### ACTIVITY
Below this line is the material. Write out only its lines from the one containing "(0 * 1024) c" through the one containing "(** ** Extra: row", both kept, exactly.
----
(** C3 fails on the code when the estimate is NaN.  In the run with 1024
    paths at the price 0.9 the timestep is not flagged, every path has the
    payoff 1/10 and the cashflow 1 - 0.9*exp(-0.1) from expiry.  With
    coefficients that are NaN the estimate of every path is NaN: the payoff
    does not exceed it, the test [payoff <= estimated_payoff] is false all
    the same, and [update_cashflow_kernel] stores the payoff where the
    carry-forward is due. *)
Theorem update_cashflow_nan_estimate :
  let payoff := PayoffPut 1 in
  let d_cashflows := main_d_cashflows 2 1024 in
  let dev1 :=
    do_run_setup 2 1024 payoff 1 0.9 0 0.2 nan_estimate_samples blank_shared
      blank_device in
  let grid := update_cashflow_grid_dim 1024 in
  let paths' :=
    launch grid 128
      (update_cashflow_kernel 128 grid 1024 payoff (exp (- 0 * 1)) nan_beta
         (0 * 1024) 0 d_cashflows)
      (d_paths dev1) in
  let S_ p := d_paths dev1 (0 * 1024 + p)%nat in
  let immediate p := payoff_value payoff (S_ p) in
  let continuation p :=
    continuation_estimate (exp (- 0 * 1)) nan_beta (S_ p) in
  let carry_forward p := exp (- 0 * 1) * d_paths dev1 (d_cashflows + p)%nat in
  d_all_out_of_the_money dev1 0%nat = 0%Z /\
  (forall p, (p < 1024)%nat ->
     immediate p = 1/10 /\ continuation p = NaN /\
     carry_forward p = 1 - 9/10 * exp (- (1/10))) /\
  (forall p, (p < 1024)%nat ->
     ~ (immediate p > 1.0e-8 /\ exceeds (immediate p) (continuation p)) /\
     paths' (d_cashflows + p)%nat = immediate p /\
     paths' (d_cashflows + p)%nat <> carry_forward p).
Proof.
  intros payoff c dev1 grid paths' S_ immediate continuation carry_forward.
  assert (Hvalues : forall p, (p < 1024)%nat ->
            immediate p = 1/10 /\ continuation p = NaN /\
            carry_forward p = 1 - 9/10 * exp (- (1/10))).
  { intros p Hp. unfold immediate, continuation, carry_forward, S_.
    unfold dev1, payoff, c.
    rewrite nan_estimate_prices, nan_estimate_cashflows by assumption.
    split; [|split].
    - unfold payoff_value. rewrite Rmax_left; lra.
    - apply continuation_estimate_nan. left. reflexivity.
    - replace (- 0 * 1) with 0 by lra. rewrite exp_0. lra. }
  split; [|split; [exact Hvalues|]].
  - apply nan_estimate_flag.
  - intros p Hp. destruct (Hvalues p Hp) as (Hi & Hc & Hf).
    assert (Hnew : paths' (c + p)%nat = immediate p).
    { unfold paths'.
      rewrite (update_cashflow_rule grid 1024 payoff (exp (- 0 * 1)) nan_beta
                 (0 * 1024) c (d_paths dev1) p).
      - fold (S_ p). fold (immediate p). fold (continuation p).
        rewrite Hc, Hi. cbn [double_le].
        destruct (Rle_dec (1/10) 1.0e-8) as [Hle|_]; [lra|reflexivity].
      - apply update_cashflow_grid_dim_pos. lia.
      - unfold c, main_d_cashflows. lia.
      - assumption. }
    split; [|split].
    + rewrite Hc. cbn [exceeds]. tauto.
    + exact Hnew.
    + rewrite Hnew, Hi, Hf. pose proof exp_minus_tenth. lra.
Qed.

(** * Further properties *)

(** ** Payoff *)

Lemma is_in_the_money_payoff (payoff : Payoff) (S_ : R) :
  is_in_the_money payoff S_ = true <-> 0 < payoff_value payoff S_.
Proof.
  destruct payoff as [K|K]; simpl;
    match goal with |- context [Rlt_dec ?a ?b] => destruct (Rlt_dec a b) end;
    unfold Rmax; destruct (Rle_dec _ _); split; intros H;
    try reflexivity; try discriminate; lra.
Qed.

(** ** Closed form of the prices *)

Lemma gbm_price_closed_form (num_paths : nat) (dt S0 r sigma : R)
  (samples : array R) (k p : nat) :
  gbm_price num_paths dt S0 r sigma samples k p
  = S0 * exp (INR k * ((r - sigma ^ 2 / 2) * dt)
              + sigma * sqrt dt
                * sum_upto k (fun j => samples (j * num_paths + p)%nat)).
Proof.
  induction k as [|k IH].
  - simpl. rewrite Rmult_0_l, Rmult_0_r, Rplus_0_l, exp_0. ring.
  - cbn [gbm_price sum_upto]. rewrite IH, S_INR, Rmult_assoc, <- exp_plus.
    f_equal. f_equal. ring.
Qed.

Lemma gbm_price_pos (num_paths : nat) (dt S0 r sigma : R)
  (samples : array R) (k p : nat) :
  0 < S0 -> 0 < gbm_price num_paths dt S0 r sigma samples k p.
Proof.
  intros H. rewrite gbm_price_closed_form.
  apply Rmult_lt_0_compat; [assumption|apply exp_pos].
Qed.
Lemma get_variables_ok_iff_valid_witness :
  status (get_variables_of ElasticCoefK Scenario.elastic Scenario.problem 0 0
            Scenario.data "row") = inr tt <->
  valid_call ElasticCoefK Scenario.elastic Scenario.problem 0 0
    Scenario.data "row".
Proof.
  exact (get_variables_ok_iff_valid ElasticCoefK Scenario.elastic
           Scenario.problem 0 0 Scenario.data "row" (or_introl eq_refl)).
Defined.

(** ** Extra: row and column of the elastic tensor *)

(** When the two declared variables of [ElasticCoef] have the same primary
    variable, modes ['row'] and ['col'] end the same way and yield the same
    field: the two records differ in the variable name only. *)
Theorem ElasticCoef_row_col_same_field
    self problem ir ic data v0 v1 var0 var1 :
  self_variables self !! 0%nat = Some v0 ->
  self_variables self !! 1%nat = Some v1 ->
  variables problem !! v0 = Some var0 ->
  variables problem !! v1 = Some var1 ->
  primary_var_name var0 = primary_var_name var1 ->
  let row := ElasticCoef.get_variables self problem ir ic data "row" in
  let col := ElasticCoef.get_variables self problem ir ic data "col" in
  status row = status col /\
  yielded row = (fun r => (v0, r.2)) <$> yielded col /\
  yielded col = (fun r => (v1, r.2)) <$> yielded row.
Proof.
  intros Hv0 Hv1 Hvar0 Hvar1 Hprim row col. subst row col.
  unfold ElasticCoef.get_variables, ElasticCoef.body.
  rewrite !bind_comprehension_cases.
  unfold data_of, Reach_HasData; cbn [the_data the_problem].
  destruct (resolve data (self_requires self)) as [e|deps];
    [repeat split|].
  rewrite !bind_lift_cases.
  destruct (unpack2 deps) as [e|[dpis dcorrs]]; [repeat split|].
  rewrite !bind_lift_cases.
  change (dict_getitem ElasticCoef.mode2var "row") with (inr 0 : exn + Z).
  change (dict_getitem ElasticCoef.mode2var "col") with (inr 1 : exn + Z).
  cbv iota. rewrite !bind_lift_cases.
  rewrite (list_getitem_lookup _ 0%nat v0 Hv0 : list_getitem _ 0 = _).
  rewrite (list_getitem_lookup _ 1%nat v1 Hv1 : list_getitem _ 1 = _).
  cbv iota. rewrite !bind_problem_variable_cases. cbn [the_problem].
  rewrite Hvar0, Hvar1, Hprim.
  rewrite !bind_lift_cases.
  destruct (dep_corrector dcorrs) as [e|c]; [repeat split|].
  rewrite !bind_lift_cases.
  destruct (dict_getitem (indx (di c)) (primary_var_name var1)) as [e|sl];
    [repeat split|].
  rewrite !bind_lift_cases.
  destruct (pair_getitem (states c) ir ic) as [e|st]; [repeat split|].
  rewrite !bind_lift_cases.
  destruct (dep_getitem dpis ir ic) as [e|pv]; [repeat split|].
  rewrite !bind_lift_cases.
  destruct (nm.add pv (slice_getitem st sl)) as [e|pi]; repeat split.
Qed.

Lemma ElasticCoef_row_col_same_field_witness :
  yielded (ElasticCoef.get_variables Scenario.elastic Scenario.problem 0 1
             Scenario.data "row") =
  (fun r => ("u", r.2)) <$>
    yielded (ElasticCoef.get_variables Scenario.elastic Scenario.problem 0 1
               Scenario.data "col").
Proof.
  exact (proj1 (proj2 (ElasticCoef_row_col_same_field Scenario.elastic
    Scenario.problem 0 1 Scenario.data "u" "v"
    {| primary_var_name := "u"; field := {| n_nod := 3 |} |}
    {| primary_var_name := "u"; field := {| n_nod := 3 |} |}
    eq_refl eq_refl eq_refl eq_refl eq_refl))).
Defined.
----
### WORKED SOLUTION
                 (0 * 1024) c (d_paths dev1) p).
      - fold (S_ p). fold (immediate p). fold (continuation p).
        rewrite Hc, Hi. cbn [double_le].
        destruct (Rle_dec (1/10) 1.0e-8) as [Hle|_]; [lra|reflexivity].
      - apply update_cashflow_grid_dim_pos. lia.
      - unfold c, main_d_cashflows. lia.
      - assumption. }
    split; [|split].
    + rewrite Hc. cbn [exceeds]. tauto.
    + exact Hnew.
    + rewrite Hnew, Hi, Hf. pose proof exp_minus_tenth. lra.
Qed.

(** * Further properties *)

(** ** Payoff *)

Lemma is_in_the_money_payoff (payoff : Payoff) (S_ : R) :
  is_in_the_money payoff S_ = true <-> 0 < payoff_value payoff S_.
Proof.
  destruct payoff as [K|K]; simpl;
    match goal with |- context [Rlt_dec ?a ?b] => destruct (Rlt_dec a b) end;
    unfold Rmax; destruct (Rle_dec _ _); split; intros H;
    try reflexivity; try discriminate; lra.
Qed.

(** ** Closed form of the prices *)

Lemma gbm_price_closed_form (num_paths : nat) (dt S0 r sigma : R)
  (samples : array R) (k p : nat) :
  gbm_price num_paths dt S0 r sigma samples k p
  = S0 * exp (INR k * ((r - sigma ^ 2 / 2) * dt)
              + sigma * sqrt dt
                * sum_upto k (fun j => samples (j * num_paths + p)%nat)).
Proof.
  induction k as [|k IH].
  - simpl. rewrite Rmult_0_l, Rmult_0_r, Rplus_0_l, exp_0. ring.
  - cbn [gbm_price sum_upto]. rewrite IH, S_INR, Rmult_assoc, <- exp_plus.
    f_equal. f_equal. ring.
Qed.

Lemma gbm_price_pos (num_paths : nat) (dt S0 r sigma : R)
  (samples : array R) (k p : nat) :
  0 < S0 -> 0 < gbm_price num_paths dt S0 r sigma samples k p.
Proof.
  intros H. rewrite gbm_price_closed_form.
  apply Rmult_lt_0_compat; [assumption|apply exp_pos].
Qed.
Lemma get_variables_ok_iff_valid_witness :
  status (get_variables_of ElasticCoefK Scenario.elastic Scenario.problem 0 0
            Scenario.data "row") = inr tt <->
  valid_call ElasticCoefK Scenario.elastic Scenario.problem 0 0
    Scenario.data "row".
Proof.
  exact (get_variables_ok_iff_valid ElasticCoefK Scenario.elastic
           Scenario.problem 0 0 Scenario.data "row" (or_introl eq_refl)).
Defined.

(** ** Extra: row and column of the elastic tensor *)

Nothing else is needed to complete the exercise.